About this task: A copy is needed of each line in the records that has the word "struct".

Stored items

(** [visit_Attribute], branch [isinstance(node.value, (Attribute, Call))],
    after [self.visit(node.value)]. *)
Definition attribute_of_chain (name : string) (self : FieldCollector)
  : result FieldCollector :=
  match model_context_stack self with
  | (prev_model_name, prev_obj_name) :: _ :: _ =>
      field_value <- _get_field_info limit definitions_map prev_model_name name ;;
      method_value <- _get_method_info limit definitions_map prev_model_name name ;;
      match field_value, method_value with
      | Some f, _ =>
          let self := field_hit prev_model_name prev_obj_name name f self in
          let should_pop :=
            negb (truthy (comodel_name (FieldValue.attributes f)))
            && (String.prefix "self." prev_obj_name || contains_dot prev_obj_name)
            && negb (str_in prev_obj_name transient_markers) in
          if should_pop then pop self else Ok self
      | None, Some _ => Ok (_track_method_usage prev_model_name name self)
      | None, None => Ok self
      end
  | _ => Ok self
  end.

(** The test of [visit_Subscript]: [self.env[<str>]]. *)
Definition env_lookup (value slice : ast.expr) : option string :=
  match value, slice with
  | ast.Attribute (ast.Name "self") "env", ast.Constant (ast.CStr model) =>
      Some model
  | _, _ => None
  end.

(** [_handle_orm_context_change] *)
Definition _handle_orm_context_change (args : list ast.expr)
  (model_name method_name : string) (self : FieldCollector)
  : result FieldCollector :=
  if str_in method_name ["mapped"; "filtered"; "filtered_domain"] then
    match args with
    | ast.Constant (ast.CStr field_name_str) :: _ =>
        let self := _track_field_usage model_name field_name_str self in
        if String.eqb method_name "mapped" then
          field_value <-
            _get_field_info limit definitions_map model_name field_name_str ;;
          match field_value with
          | Some f =>
              match comodel_of f with
              | Some new_model => Ok (push (new_model, "mapped_call") self)
              | None => Ok self
              end
          | None => Ok self
          end
        else Ok self
    | _ => Ok self
    end
  else Ok self.

(** [visit_Call] for [obj.method_name(args)], after [self.visit(obj)] and
    before [generic_visit]. *)
Definition call_of_method (method_name : string) (args : list ast.expr)
  (self : FieldCollector) : result FieldCollector :=
  match model_context_stack self with
  | [] => Ok self
  | (model_name, _) :: _ =>
      method_value <- _get_method_info limit definitions_map model_name method_name ;;
      let self :=
        match method_value with
        | Some _ => _track_method_usage model_name method_name self
        | None => self
        end in
      self <-
        (if str_in method_name bulk_operations
         then _handle_orm_context_change args model_name method_name self
         else Ok self) ;;
      match model_context_stack self with
      | (_, obj_name) :: _ =>
          if str_in obj_name transient_markers then pop self else Ok self
      | [] => Ok self
      end
  end.

(** The parameter [visit_Lambda] binds. *)
Definition lambda_arg_name (posonlyargs args : list string) : option string :=
  match posonlyargs, args with
  | a :: _, _ => Some a
  | [], a :: _ => Some a
  | [], [] => None
  end.

(** [visit] on expression nodes: [ast.NodeVisitor] dispatches on the node
    class and falls back to [generic_visit], which visits the children. *)
Fixpoint visit (node : ast.expr) (self : FieldCollector) {struct node}
  : result FieldCollector :=
  let visit_each := for_each visit in
  match node with
  | ast.Name _ => Ok self
  | ast.Constant _ => Ok self
  | ast.Attribute value attr =>
      self <-
        match value with
        | ast.Name obj_name => attribute_of_name obj_name attr self
        | ast.Attribute _ _ | ast.Call _ _ _ =>
            self <- visit value self ;; attribute_of_chain attr self
        | _ => Ok self
        end ;;
      visit value self
  | ast.Subscript value slice =>
      let self :=
        match env_lookup value slice with
        | Some model => push (model, "env_call") self
        | None => self
        end in
      self <- visit value self ;; visit slice self
  | ast.Lambda posonlyargs args kw_defaults defaults body =>
      let generic_visit :=
        self <- visit_each kw_defaults self ;;
        self <- visit_each defaults self ;;
        visit body self in
      match model_context_stack self with
      | [] => generic_visit
      | (model_name, _) :: _ =>
          match lambda_arg_name posonlyargs args with
          | Some arg =>
              if negb (String.eqb arg "") then
                self <- visit body (push (model_name, arg) self) ;; pop self
              else generic_visit
          | None => generic_visit
          end
      end
  | ast.Call func args keywords =>
      self <-
        match func with
        | ast.Attribute obj method_name =>
            self <- visit obj self ;; call_of_method method_name args self
        | _ => Ok self
        end ;;
      self <- visit func self ;;
      self <- visit_each args self ;;
      visit_each keywords self
  | ast.Comp elt generators =>
      let original_stack_size := length (model_context_stack self) in
      self <- visit elt self ;;
      self <- visit_each generators self ;;
      Ok (unwind_to original_stack_size self)
  | ast.comprehension target iter ifs =>
      self <- visit iter self ;;
      match model_context_stack self, target with
      | (iter_model, _) :: _, ast.Name target_name =>
          visit_each ifs (push (iter_model, target_name) self)
      | _, _ => Ok self
      end
  | ast.Other children => visit_each children self
  end.

(** [for n in nodes: self.visit(n)] *)
Definition visit_each (nodes : list ast.expr) (self : FieldCollector)
  : result FieldCollector :=
  for_each visit nodes self.

(** The model [visit_Assign] binds the target to: the value is
    [<x>.env[<str>].search/browse/create(...)]. *)
Definition assigned_model (value : ast.expr) : option string :=
  match value with
  | ast.Call (ast.Attribute model_accessor attr) _ _ =>
      if str_in attr ["search"; "browse"; "create"] then
        match model_accessor with
        | ast.Subscript (ast.Attribute _ "env") (ast.Constant (ast.CStr model)) =>
            Some model
        | _ => None
        end
      else None
  | _ => None
  end.

(** The last [ast.Name] among the targets of an assignment. *)
Definition assign_target_name (targets : list ast.expr) : option string :=
  fold_left
    (fun acc target =>
       match target with ast.Name id => Some id | _ => acc end)
    targets None.

(** [visit] on statement nodes. *)
Fixpoint visit_stmt (node : ast.stmt) (self : FieldCollector) {struct node}
  : result FieldCollector :=
  let visit_stmts := for_each visit_stmt in
  match node with
  | ast.Assign targets value =>
      self <- visit value self ;;
      match assign_target_name targets, assigned_model value with
      | Some target_name, Some model =>
          if negb (String.eqb target_name "")
          then Ok (push (model, target_name) self) else Ok self
      | _, _ => Ok self
      end
  | ast.For target iter body orelse =>
      let stack_size_before_iter := length (model_context_stack self) in
      self <- visit iter self ;;
      self <-
        match model_context_stack self, target with
        | (iter_model, _) :: _, ast.Name target_id =>
            self <- visit_stmts body (push (iter_model, target_id) self) ;;
            pop self
        | _, _ => Ok self
        end ;;
      visit_stmts orelse
        (set_stack self
           (unwind_until_self stack_size_before_iter (model_context_stack self)))
  | ast.Expr value => visit value self
  | ast.OtherStmt children => visit_stmts children self
  end.

(** [fc.visit(func)] for a function definition: [generic_visit] goes through
    the argument defaults, the body, the decorators and the annotation. *)
Definition visit_FunctionDef (func : ast.FunctionDef) (self : FieldCollector)
  : result FieldCollector :=
  self <- visit_each (ast.arg_defaults func) self ;;
  self <- for_each visit_stmt (ast.body func) self ;;
  self <- visit_each (ast.decorator_list func) self ;;
  match ast.returns func with
  | Some annotation => visit annotation self
  | None => Ok self
  end.

End Visitor.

Answer for this exercise:
Fixpoint visit (node : ast.expr) (self : FieldCollector) {struct node}
Fixpoint visit_stmt (node : ast.stmt) (self : FieldCollector) {struct node}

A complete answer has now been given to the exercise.